An all-local crew of paddlers—Rok Sribar, Chris Zawacki and Scott Ligare—joined McQuoid on the three-day run, making them particularly vulnerable to the late start-time law but comfortable enough to cruise downstream quickly. Still, they landed at their first campsite after another group had already claimed a spot across the river.

Photo: Darin McQuoid
A Shot In The Dark | Photo: Darin McQuoid

“It worked out perfectly for the shot,” says McQuoid, since the site is nestled between two class V rapids, and he often walks the one just downstream. “Ferrying across is no joke,” he says, so he likely wouldn’t have geared up to cross and point the lens back at his own group after nightfall.

“It’s tough to motivate once you’re relaxing around a campfire.”

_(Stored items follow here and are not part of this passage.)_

(** The loop of [appendUnquoted] from an index on. *)
Lemma implements_unquoted fuel v start i :
  (start ≤ i)%nat → (i ≤ length v)%nat → (length v - i ≤ fuel)%nat →
  implements (unquoted_loop ifs fuel v start i) (unit_atoms (slice start i v) (text_units (drop i v))).
Proof.
  revert start i. induction fuel as [|fuel IH]; intros start i Hsi Hi Hf.
  { assert (i = length v) as -> by lia. rewrite drop_all, slice_to_end. apply implements_rest. }
  destruct (decide (i = length v)) as [->|Hne].
  { rewrite drop_all, slice_to_end. cbn [unquoted_loop]. rewrite Nat.ltb_irrefl. apply implements_rest. }
  assert (drop i v ≠ []) as Hd by (intros Hd%(f_equal length); rewrite length_drop in Hd; simpl in Hd; lia).
  pose proof (advances_nonempty (classifyIFS ifs) classifyIFS_advances _ Hd) as Hw. rewrite length_drop in Hw.
  unfold text_units. rewrite units_cons by (done || apply classifyIFS_advances). rewrite drop_drop.
  intros s out st Hs. cbn [unquoted_loop]. rewrite (proj2 (Nat.ltb_lt i (length v))) by lia. unfold classifyIFSStringAt.
  destruct (classifyIFS ifs (drop i v)) as [t w]. cbn [fst snd unit_atoms] in *. case_decide as Ht.
  - rewrite <- slice_app by done. by apply IH; [lia..|].
  - change (Sep ?b :: ?l) with ([Sep b] ++ l).
    assert (implements (fun s => if (start <? i)%nat then appendPart (plain_part (slice start i v)) s else s) (chunk_of (slice start i v))) as Hchunk.
    { eapply implements_ext; [|apply implements_chunk_of]. intros s1. cbn beta.
      destruct (Nat.ltb_spec start i); [by rewrite decide_False by (rewrite slice_nil; lia)|by rewrite decide_True by (apply slice_nil; lia)]. }
    assert (implements (unquoted_loop ifs fuel v (i + w) (i + w)) (unit_atoms [] (text_units (drop (i + w) v)))) as Hloop.
    { rewrite <- (proj2 (slice_nil v (i + w) (i + w) ltac:(lia)) ltac:(lia)). apply IH; lia. }
    pose proof (implements_app _ _ _ _ Hchunk (implements_app _ _ _ _ (implements_sep (bool_decide (t = ifsRuneWhitespace))) Hloop) s out st Hs) as H.
    cbn beta in H. by destruct t.
Qed.
Lemma implements_text v : implements (appendUnquoted ifs v) (text_atoms v).
Proof.
  destruct (decide (v = [])) as [->|Hv]; [apply implements_nil|].
  intros s out st Hs. unfold appendUnquoted. destruct (decide (v = [])) as [|_]; [done|].
  exact (implements_unquoted (length v) v 0 0 ltac:(lia) ltac:(lia) ltac:(lia) s out st Hs).
Qed.
Lemma implements_parts parts : implements (appendFieldParts ifs parts) (parts_atoms parts).
Proof.
  induction parts as [|p parts IH]; [apply implements_nil|]. unfold parts_atoms. cbn [map concat].
  apply (implements_app (fun s => append_field_part ifs s p) (appendFieldParts ifs parts)); [|done].
  unfold append_field_part, part_atoms. case_decide; [apply implements_text|apply implements_part].
Qed.

(** One field of [appendSplitFields], when no run of separators is under way. *)
Lemma append_split_field_settled elide out st f :
  let s' := append_split_field elide (settled out st) f in
  ∃ g e, s' = settled (out ++ (run st (field_atoms elide f)).1) (In g e) ∧ (run st (field_atoms elide f)).2 = In g e.
Proof.
  cbn zeta. unfold append_split_field. destruct f as [|p f].
  - rewrite decide_True by done. destruct st as [b|g e]; cbn; rewrite app_nil_r; by eexists _, _.
  - rewrite decide_False by done. change (field_atoms elide (p :: f)) with (map Chunk (p :: f)).
    destruct st as [b|g e].
    + cbn [map run step]. rewrite run_chunks. cbn. rewrite app_nil_r. exists (p :: f), false. by destruct f.
    + rewrite run_chunks. cbn. rewrite app_nil_r. by eexists _, _.
Qed.
Lemma append_split_fields_settled elide fs out g e :
  ∃ g' e', foldl (fun s field => append_split_field elide (flushField s) field) (settled out (In g e)) fs =
      settled (out ++ (run (In g e) (concat (map (fun f => Break :: field_atoms elide f) fs))).1) (In g' e') ∧
    (run (In g e) (concat (map (fun f => Break :: field_atoms elide f) fs))).2 = In g' e'.
Proof.
  revert out g e. induction fs as [|f fs IH]; intros out g e; cbn [foldl map concat].
  { cbn. rewrite app_nil_r. by eexists _, _. }
  change (flushField (settled out (In g e))) with (flushField (MkSplitter out g true e false false 0)). rewrite flushField_settled.
  destruct (append_split_field_settled elide (out ++ close g e) (Between false) f) as (g1&e1&Hs&Hr). cbn [settled] in Hs. rewrite Hs.
  cbn [app run step closing]. rewrite run_app. destruct (run (Between false) (field_atoms elide f)) as [o1 st1]. cbn [fst snd] in *. subst st1.
  destruct (IH ((out ++ close g e) ++ o1) g1 e1) as (g2&e2&Hs2&Hr2). exists g2, e2.
  cbn [settled] in Hs2 |- *. rewrite Hs2. destruct (run (In g1 e1) _) as [o2 st2]. cbn [fst snd] in *. split; [|done].
  by rewrite <- !(assoc_L (++)).
Qed.
Lemma implements_split_fields fs elide : implements (appendSplitFields fs elide) (fields_atoms elide fs).
Proof.
  destruct fs as [|f fs]; [apply implements_settle|]. intros s out st Hs. unfold appendSplitFields. rewrite (finishCluster_settled _ _ _ Hs).
  cbn [fields_atoms run]. assert (∃ st1, step st Settle = ([], st1) ∧ settled out st = settled out st1) as (st1&->&->)
    by (destruct st; by eexists).
  destruct (append_split_field_settled elide out st1 f) as (g&e&->&Hr). rewrite run_app.
  destruct (run st1 (field_atoms elide f)) as [o1 st2]. cbn [fst snd] in *. subst st2.
  destruct (append_split_fields_settled elide fs (out ++ o1) g e) as (g2&e2&->&Hr2). destruct (run (In g e) _) as [o2 st2].
  cbn [fst snd app] in *. subst st2. by rewrite (assoc_L (++)).
Qed.

(** ** Any use of the splitter *)

Inductive splitter_op :=
| OpPart (p : fieldPart) | OpParts (ps : list fieldPart) | OpUnquoted (v : gostr) | OpFields (fs : list (list fieldPart)) (elide : bool) | OpEnsure.
Definition do_op (op : splitter_op) : fieldSplitter → fieldSplitter :=
  match op with
  | OpPart p => appendPart p
  | OpParts ps => appendFieldParts ifs ps
  | OpUnquoted v => appendUnquoted ifs v
  | OpFields fs elide => appendSplitFields fs elide
  | OpEnsure => ensureField
  end.
Definition op_atoms (op : splitter_op) : list (atom fieldPart) :=
  match op with
  | OpPart p => [Chunk p]
  | OpParts ps => parts_atoms ps
  | OpUnquoted v => text_atoms v
  | OpFields fs elide => fields_atoms elide fs
  | OpEnsure => [Quoted]
  end.
Lemma implements_ops ops : implements (fun s => foldl (fun s op => do_op op s) s ops) (concat (map op_atoms ops)).
Proof.
  induction ops as [|op ops IH]; [apply implements_nil|]. cbn [foldl map concat].
  apply (implements_app (do_op op) (fun s => foldl (fun s op => do_op op s) s ops)); [|done].
  destruct op; [apply implements_part|apply implements_parts|apply implements_text|apply implements_split_fields|apply implements_ensure].
Qed.
Lemma implements_finish op ats : implements op ats → finish (op newFieldSplitter) = split_fields ats.
Proof.
  intros H. specialize (H newFieldSplitter [] (Between false)). unfold split_fields, fields_from. destruct (run (Between false) ats) as [out st].
  cbn [fst snd app] in H. unfold finish. rewrite (finishCluster_settled _ out st) by (apply H; by left).
  destruct st; [cbn; by rewrite app_nil_r|]. cbn [settled]. by rewrite flushField_settled.
Qed.
Lemma parts_textual parts : Forall textual (parts_atoms parts).
Proof.
  assert (∀ acc, Forall textual (chunk_of acc)) as Hc by (intros acc; unfold chunk_of; case_decide; repeat constructor).
  assert (∀ us acc, Forall textual (unit_atoms acc us)) as Hu.
  { induction us as [|[t u] us IH]; intros acc; cbn [unit_atoms]; [apply Hc|]. case_decide; [apply IH|].
    apply Forall_app. split; [apply Hc|]. by constructor. }
  unfold parts_atoms. apply Forall_concat, Forall_map, list.Forall_forall. intros p _. unfold part_atoms.
  case_decide; [apply Hu|by repeat constructor].
Qed.
End atoms.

Since he didn’t have space to stuff a tripod into his Jackson Kayak Villain with the rest of his multi-day gear, McQuoid had to get creative to find a stable spot. Throwing a fleece on the ground, he molded a spot for the camera in the folds of the base layer’s fabric and pushed his shutter speed to its maximum length.

Shooting with a 1977 Nikon 28-45mm f/4.5 lens, he cranked the ISO to 800, “something you can only get clean results from on a full frame camera,” and hunkered on the ground, capturing this shot.